━━━ Extracted records
(* ===== verification/Vcom.v ===== *)
(** * The virtual COM port (rt-thread/components/drivers/usb/usbdevice/class/cdc_vcom.c)

    A serial device whose bytes travel over USB: a function of the device core on
    one side, a UART driver of the serial framework on the other, with a ring
    buffer in each direction and a thread that sends. *)

From S2P Require Import Prelude Kernel Ring Mem RingBuffer Device Serial UsbCore.

(** ** State *)

Definition CDC_RX_BUFSIZE : nat := 128.
Definition CDC_TX_BUFSIZE : nat := 1024.
Definition CDC_BULKIN_MAXSIZE : nat := 128.

(** The fields of [struct vcom] but the serial device: the endpoints, the buffer of
    the bulk out endpoint, the flag of the completion and whether the event
    [CDC_TX_HAS_DATE] is set. *)
Record vcom := Vcom {
  ep_out : nat; ep_in : nat; ep_cmd : nat;
  out_buffer : option Z;
  connected : bool;
  in_sending : bool;
  wait_done : bool;
  rx_ringbuffer : rt_ringbuffer;
  tx_ringbuffer : rt_ringbuffer;
  tx_event : bool;
}.
Definition vc_out_buffer x v := Vcom (ep_out v) (ep_in v) (ep_cmd v) x (connected v) (in_sending v) (wait_done v) (rx_ringbuffer v) (tx_ringbuffer v) (tx_event v).
Definition vc_connected x v := Vcom (ep_out v) (ep_in v) (ep_cmd v) (out_buffer v) x (in_sending v) (wait_done v) (rx_ringbuffer v) (tx_ringbuffer v) (tx_event v).
Definition vc_in_sending x v := Vcom (ep_out v) (ep_in v) (ep_cmd v) (out_buffer v) (connected v) x (wait_done v) (rx_ringbuffer v) (tx_ringbuffer v) (tx_event v).
Definition vc_wait x v := Vcom (ep_out v) (ep_in v) (ep_cmd v) (out_buffer v) (connected v) (in_sending v) x (rx_ringbuffer v) (tx_ringbuffer v) (tx_event v).
Definition vc_rx x v := Vcom (ep_out v) (ep_in v) (ep_cmd v) (out_buffer v) (connected v) (in_sending v) (wait_done v) x (tx_ringbuffer v) (tx_event v).
Definition vc_tx x v := Vcom (ep_out v) (ep_in v) (ep_cmd v) (out_buffer v) (connected v) (in_sending v) (wait_done v) (rx_ringbuffer v) x (tx_event v).
Definition vc_event x v := Vcom (ep_out v) (ep_in v) (ep_cmd v) (out_buffer v) (connected v) (in_sending v) (wait_done v) (rx_ringbuffer v) (tx_ringbuffer v) x.

(** ** The UART driver *)

Definition _vcom_getc (v : vcom) : vcom * Z :=
  match rt_ringbuffer_getchar (rx_ringbuffer v) with
  | (rb, Some ch) => (vc_rx rb v, ch)
  | (rb, None) => (vc_rx rb v, -1)
  end.

(** One byte into the transmit buffer, in a section without interrupts; then the event. *)
Definition tx_put (c : Z) (v : vcom) : vcom := vc_tx (fst (rt_ringbuffer_putchar_force c (tx_ringbuffer v))) v.
Definition _vcom_putc (open_flag c : Z) (v : vcom) : vcom * Z :=
  if connected v then
    let v := if (c =? 10) && has open_flag RT_DEVICE_FLAG_STREAM then vc_event true (tx_put 13 v) else v in
    (vc_event true (tx_put c v), 1)
  else (v, 1).

#[export] Instance usb_vcom_ops : uart_ops vcom := {|
  uart_configure _ v := (v, RT_EOK);
  uart_control _ _ v := (v, RT_EOK);
  uart_putc := _vcom_putc;
  uart_getc := _vcom_getc;
|}.

(** Writing a block. [gaps]: the numbers of bytes that the sending thread takes out
    of the buffer before each section without interrupts; [sent] collects the bytes. *)
Record tx_state := TxState { tx_v : vcom; tx_gaps : list nat; tx_sent : list Z }.

Definition gap (s : tx_state) : tx_state :=
  match tx_gaps s with
  | [] => s
  | n :: gaps =>
      let '(rb, d) := rt_ringbuffer_get n (tx_ringbuffer (tx_v s)) in TxState (vc_tx rb (tx_v s)) gaps (tx_sent s ++ d)
  end.
Definition put_force_gap (d : list Z) (s : tx_state) : tx_state * nat :=
  let s := gap s in
  let '(rb, n) := rt_ringbuffer_put_force d (tx_ringbuffer (tx_v s)) in (TxState (vc_tx rb (tx_v s)) (tx_gaps s) (tx_sent s), n).
(** Carriage return and line feed, when there is room for both. *)
Definition crlf_gap (s : tx_state) : tx_state * bool :=
  let s := gap s in
  if (2 <=? rt_ringbuffer_space_len (tx_ringbuffer (tx_v s)))%nat then
    let '(rb, _) := rt_ringbuffer_put_force [13; 10] (tx_ringbuffer (tx_v s)) in (TxState (vc_tx rb (tx_v s)) (tx_gaps s) (tx_sent s), true)
  else (s, false).

(** The next line feed from [ptr] on. *)
Fixpoint find_lf (fuel : nat) (buf : list Z) (ptr : nat) : nat :=
  match fuel with
  | O => ptr
  | S fuel => match buf !! ptr with Some c => if c =? 10 then ptr else find_lf fuel buf (S ptr) | None => ptr end
  end.

(** The loop of a stream write: the state, [size] and [empty] at its end. *)
Fixpoint stream_loop (fuel : nat) (buf : list Z) (ptr size : nat) (s : tx_state) : tx_state * nat * bool :=
  match fuel with
  | O => (s, size, false)
  | S fuel =>
      if (ptr <? length buf)%nat then
        let ptr := find_lf (length buf) buf ptr in
        if (ptr <? length buf)%nat then
          let '(s, n) := put_force_gap (take (ptr - size) (drop size buf)) s in
          let size := (size + n)%nat in
          if (size =? ptr)%nat then
            let '(s, room) := crlf_gap s in
            if room then stream_loop fuel buf (S ptr) (S size) s else (s, size, true)
          else (s, size, true)
        else (s, size, false)
      else (s, size, false)
  end.

(** Without a connection the code hands over to the interrupt routine of DMA
    transmission, which is left out. [open_flag]: the flags of the device. *)
Definition _vcom_tx (open_flag : Z) (buf : list Z) (s : tx_state) : tx_state * nat :=
  let buf := take (Nat.min (length buf) CDC_BULKIN_MAXSIZE) buf in
  if connected (tx_v s) then
    let '(s, size, empty) :=
      if has open_flag RT_DEVICE_FLAG_STREAM then stream_loop (S (length buf)) buf 0 0 s else (s, 0%nat, false) in
    let '(s, size) :=
      if (size <? length buf)%nat && negb empty then
        let '(s, n) := put_force_gap (drop size buf) s in (s, (size + n)%nat)
      else (s, size) in
    (if (size =? 0)%nat then s else TxState (vc_event true (tx_v s)) (tx_gaps s) (tx_sent s), size)
  else (s, length buf).

(** ** The USB function *)

(** The state of the function: the serial device with this driver. *)
Definition vfun : Type := dstate (serial vcom).
Definition vcom_of (x : vfun) : vcom := ser_low x.2.
Definition on_vcom (f : vcom -> vcom) (x : vfun) : vfun := set_low (f (vcom_of x)) x.

Section Function.
Abbreviation usb := (udevice vfun).
Implicit Types (u : usb) (setup : urequest).

Definition get_fun (f : nat) u : option vfun := user_data <$> u_funcs u !! f.
Definition put_fun (f : nat) (x : vfun) u : usb :=
  set_funcs (alter (fun fn => UFunction (enabled fn) (intf_list fn) x) f (u_funcs u)) u.
Definition upd_fun (f : nat) (g : vfun -> vfun) u : option usb := x ← get_fun f u; Some (put_fun f (g x) u).

Definition _vcom_reset_state (f : nat) u : option usb := upd_fun f (on_vcom (fun v => vc_in_sending false (vc_connected false v))) u.

(** Storing a request in an endpoint and submitting it; [remain_size] is set there. *)
Definition submit (e : nat) (t : UIO_REQUEST_TYPE) (buffer : list Z) (size : Z) u : option usb :=
  ep ← u_eps u !! e;
  let r := UioRequest t buffer size (rq_remain_size (ep_request ep)) in
  rt_usbd_io_request e r (set_eps (<[e := set_request r ep]> (u_eps u)) u).

(** A packet went in; after a full last packet an empty one ends the transfer. *)
Definition _ep_in_handler (f : nat) u : option usb :=
  x ← get_fun f u;
  ep ← u_eps u !! ep_in (vcom_of x);
  let request_size := rq_size (ep_request ep) in
  if negb (request_size =? 0) && (request_size mod wMaxPacketSize ep =? 0) then
    submit (ep_in (vcom_of x)) UIO_REQUEST_WRITE [] 0 (put_fun f (on_vcom (vc_in_sending true) x) u)
  else Some (put_fun f (on_vcom (vc_wait true) x) u).

(** Bytes came out: into the receive buffer and up the serial framework. *)
Definition rx_bytes (d : list Z) (x : vfun) : option vfun :=
  if has (dev_flag x.1) RT_DEVICE_FLAG_ACTIVATED && has (dev_open_flag x.1) RT_DEVICE_OFLAG_OPEN then
    let x := on_vcom (fun v => vc_rx (fst (rt_ringbuffer_put d (rx_ringbuffer v))) v) x in
    fst <$> rt_hw_serial_isr (S (rt_ringbuffer_data_len (rx_ringbuffer (vcom_of x)))) RT_SERIAL_EVENT_RX_IND x
  else Some x.
Definition _ep_out_handler (f : nat) (size : Z) u : option usb :=
  x ← get_fun f u;
  ep ← u_eps u !! ep_out (vcom_of x);
  d ← first_bytes size (rq_buffer (ep_request ep));
  x ← rx_bytes d x;
  submit (ep_out (vcom_of x)) UIO_REQUEST_READ_BEST [] (wMaxPacketSize ep) (put_fun f x u).

Definition line_coding : list Z := [0; 194; 1; 0; 0; 0; 8].    (* 115200, 8 data bits *)
Definition _cdc_get_line_coding setup u : option usb :=
  rt_usbd_ep0_write line_coding (if 7 <? wLength setup then 7 else wLength setup) u.
Definition _cdc_set_line_coding u : usb := rt_usbd_ep0_read [] 7 (Some 0) u.
Definition _cdc_set_line_coding_callback u : usb := dcd_ep0_send_status u.

Definition _interface_handler (f : nat) setup u : option (usb * Z) :=
  let b := bRequest setup in
  if (b <=? 4) || (b =? 35) then Some (u, RT_EOK)
  else if b =? 32 then Some (_cdc_set_line_coding u, RT_EOK)
  else if b =? 33 then u ← _cdc_get_line_coding setup u; Some (u, RT_EOK)
  else if b =? 34 then
    u ← upd_fun f (on_vcom (vc_connected (0 <? Z.land (wValue setup) 1))) u;
    Some (dcd_ep0_send_status u, RT_EOK)
  else Some (u, - RT_ERROR).

(** A failed allocation is not noticed: the transfer is started all the same. *)
Definition _function_enable (f : nat) u : option (usb * Z) :=
  u ← _vcom_reset_state f u;
  x ← get_fun f u;
  '(h, p) ← rt_malloc (Z.of_nat CDC_RX_BUFSIZE) (ser_heap x.2);
  let x := on_vcom (vc_out_buffer p) (set_heap h x) in
  ep ← u_eps u !! ep_out (vcom_of x);
  u ← submit (ep_out (vcom_of x)) UIO_REQUEST_READ_BEST [] (wMaxPacketSize ep) (put_fun f x u);
  Some (u, RT_EOK).

Definition _function_disable (f : nat) u : option (usb * Z) :=
  u ← _vcom_reset_state f u;
  x ← get_fun f u;
  match out_buffer (vcom_of x) with
  | Some p => h ← rt_free p (ser_heap x.2); Some (put_fun f (on_vcom (vc_out_buffer None) (set_heap h x)) u, RT_EOK)
  | None => Some (u, RT_EOK)
  end.
End Function.

#[export] Instance vcom_class : usb_class vfun := {|
  cl_enable := _function_enable;
  cl_disable := _function_disable;
  cl_interface := _interface_handler;
  cl_endpoint f e size u :=
    x ← get_fun f u;
    if (e =? ep_out (vcom_of x))%nat then _ep_out_handler f size u
    else if (e =? ep_in (vcom_of x))%nat then _ep_in_handler f u
    else Some u;      (* _ep_cmd_handler *)
  cl_ep0_rx _ _ u := Some (_cdc_set_line_coding_callback u);
|}.

(** ** Creating the function *)

Definition codes (s : string) : list Z := (fun a => Z.of_N (Ascii.N_of_ascii a)) <$> String.list_ascii_of_string s.
Definition _SER_NO : list Z := codes "32021919830108".
(** Without a stored serial number. *)
Definition _ustring : list (list Z) :=
  [codes "Language"; codes "RT-Thread Team."; codes "RTT Virtual Serial"; _SER_NO; codes "Configuration"; codes "Interface"].

(** The device descriptor: class CDC, USB 2.0, vendor 0x0ffe, product 1. *)
Definition cdc_dev_desc : list Z := [18; 1; 0; 2; 2; 0; 0; 64; 254; 15; 1; 0; 0; 2; 1; 2; 3; 0].

Definition _comm_desc (comm data : Z) (e : nat) : list desc_item :=
  [DescBytes ([9; 4; 0; 0; 1; 2; 2; 1; 0] ++ [5; 36; 0; 16; 1] ++ [5; 36; 1; 0; data] ++ [4; 36; 2; 2] ++ [5; 36; 6; comm; data]);
   DescEndpoint e].
Definition _data_desc (e_out e_in : nat) : list desc_item :=
  [DescBytes [9; 4; 0; 0; 2; 10; 0; 0; 0]; DescEndpoint e_out; DescEndpoint e_in].

Definition vcom_config : serial_configure := SerialConfigure 115200 8 0 0 0 0 CDC_RX_BUFSIZE.
Definition VCOM_FLAGS : Z := RT_DEVICE_FLAG_RDWR + RT_DEVICE_FLAG_INT_RX + RT_DEVICE_FLAG_INT_TX.

(** The structure after [rt_memset] and [rt_usb_vcom_init]; the sending thread
    starts at its first line. *)
Definition rt_usb_vcom_init (h : heap) : vfun :=
  rt_hw_serial_register VCOM_FLAGS
    (RtDevice 0 0 0 false false,
     Serial vcom_config RxNone TxNone
       (Vcom 0 0 0 None false false false
          (rt_ringbuffer_init (replicate CDC_RX_BUFSIZE 0) (Z.of_nat CDC_RX_BUFSIZE))
          (rt_ringbuffer_init (replicate CDC_TX_BUFSIZE 0) (Z.of_nat CDC_TX_BUFSIZE)) false) h).

Definition vcom_eps (o i c : nat) (v : vcom) : vcom :=
  Vcom o i c (out_buffer v) (connected v) (in_sending v) (wait_done v) (rx_ringbuffer v) (tx_ringbuffer v) (tx_event v).

Definition rt_usbd_function_cdc_create (h : heap) (u : udevice vfun) : option (udevice vfun * nat) :=
  let x := rt_usb_vcom_init h in
  let '(u, intf_comm) := rt_usbd_interface_new u in
  let '(u, intf_data) := rt_usbd_interface_new u in
  comm ← u_intfs u !! intf_comm; data ← u_intfs u !! intf_data;
  let '(u, e_cmd) := rt_usbd_endpoint_new USB_DIR_IN 3 8 255 u in
  u ← rt_usbd_interface_add_altsetting intf_comm (UAltsetting 0 (_comm_desc (intf_num comm) (intf_num data) e_cmd) [e_cmd]) u;
  u ← rt_usbd_set_altsetting intf_comm 0 u;
  let '(u, e_out) := rt_usbd_endpoint_new 0 2 64 0 u in
  let '(u, e_in) := rt_usbd_endpoint_new USB_DIR_IN 2 64 0 u in
  u ← rt_usbd_interface_add_altsetting intf_data (UAltsetting 0 (_data_desc e_out e_in) [e_in; e_out]) u;
  u ← rt_usbd_set_altsetting intf_data 0 u;
  Some (rt_usbd_function_new (on_vcom (vcom_eps e_out e_in e_cmd) x) [intf_comm; intf_data] u).

(** The endpoints of the controller (libraries/HAL_Drivers/drv_usbd.c). *)
Definition _ep_pool : list ep_id :=
  [EpId 0 0 64 true; EpId 1 2 128 false; EpId 1 2 0 false; EpId 2 3 128 false; EpId 2 3 0 false; EpId 3 2 128 false; EpId 3 2 0 false; EpId 255 3 128 true].

Definition vcom_device (h : heap) : option (udevice vfun) :=
  rt_usb_device_init cdc_dev_desc (rt_usbd_function_cdc_create h) (rt_usbd_device_new _ustring _ep_pool 64).

(** ** The sending thread *)

(** Where the thread is: waiting for the event, testing the buffer, holding bytes it
    has taken, waiting for the completion. *)
Inductive tx_pc := TxWaitEvent | TxLoop | TxGot (ch : list Z) | TxWaitDone.

(** [rt_hw_serial_isr] with [RT_SERIAL_EVENT_TX_DONE], in interrupt mode. *)
Definition tx_done (x : vfun) : option vfun :=
  if has (dev_open_flag x.1) RT_DEVICE_FLAG_INT_TX then fst <$> rt_hw_serial_isr 1 RT_SERIAL_EVENT_TX_DONE x else Some x.

(** A step of the thread up to the next point where others can run. [None]: a
    crash; [Some None]: blocked. *)
Definition vcom_tx_step (f : nat) (pc : tx_pc) (timeout : bool) (u : udevice vfun) : option (option (tx_pc * udevice vfun)) :=
  x ← get_fun f u;
  let v := vcom_of x in
  match pc with
  | TxWaitEvent => Some (if tx_event v then Some (TxLoop, put_fun f (on_vcom (vc_event false) x) u) else None)
  | TxLoop =>
      if (rt_ringbuffer_data_len (tx_ringbuffer v) =? 0)%nat then Some (Some (TxWaitEvent, u))
      else
        let '(rb, ch) := rt_ringbuffer_get CDC_BULKIN_MAXSIZE (tx_ringbuffer v) in
        let u := put_fun f (on_vcom (vc_tx rb) x) u in
        Some (Some (if (length ch =? 0)%nat then TxLoop else TxGot ch, u))
  | TxGot ch =>
      if negb (connected v) then x ← tx_done x; Some (Some (TxLoop, put_fun f x u))
      else
        u ← submit (ep_in v) UIO_REQUEST_WRITE ch (Z.of_nat (length ch)) (put_fun f (on_vcom (vc_wait false) x) u);
        Some (Some (TxWaitDone, u))
  | TxWaitDone =>
      if wait_done v then x ← tx_done (on_vcom (vc_wait false) x); Some (Some (TxLoop, put_fun f x u))
      else if timeout then x ← tx_done x; Some (Some (TxLoop, put_fun f x u))
      else Some None
  end.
━━━━━━
## Problem statement
The lines above from the one with "Definition CDC_TX_BUFSIZE : nat := 1024." through the one with "tx_ringbuffer : rt_ringbuffer;" are to be duplicated exactly, ends included, with nothing added.

## Completed exercise
Definition CDC_TX_BUFSIZE : nat := 1024.
Definition CDC_BULKIN_MAXSIZE : nat := 128.

(** The fields of [struct vcom] but the serial device: the endpoints, the buffer of
    the bulk out endpoint, the flag of the completion and whether the event
    [CDC_TX_HAS_DATE] is set. *)
Record vcom := Vcom {
  ep_out : nat; ep_in : nat; ep_cmd : nat;
  out_buffer : option Z;
  connected : bool;
  in_sending : bool;
  wait_done : bool;
  rx_ringbuffer : rt_ringbuffer;
  tx_ringbuffer : rt_ringbuffer;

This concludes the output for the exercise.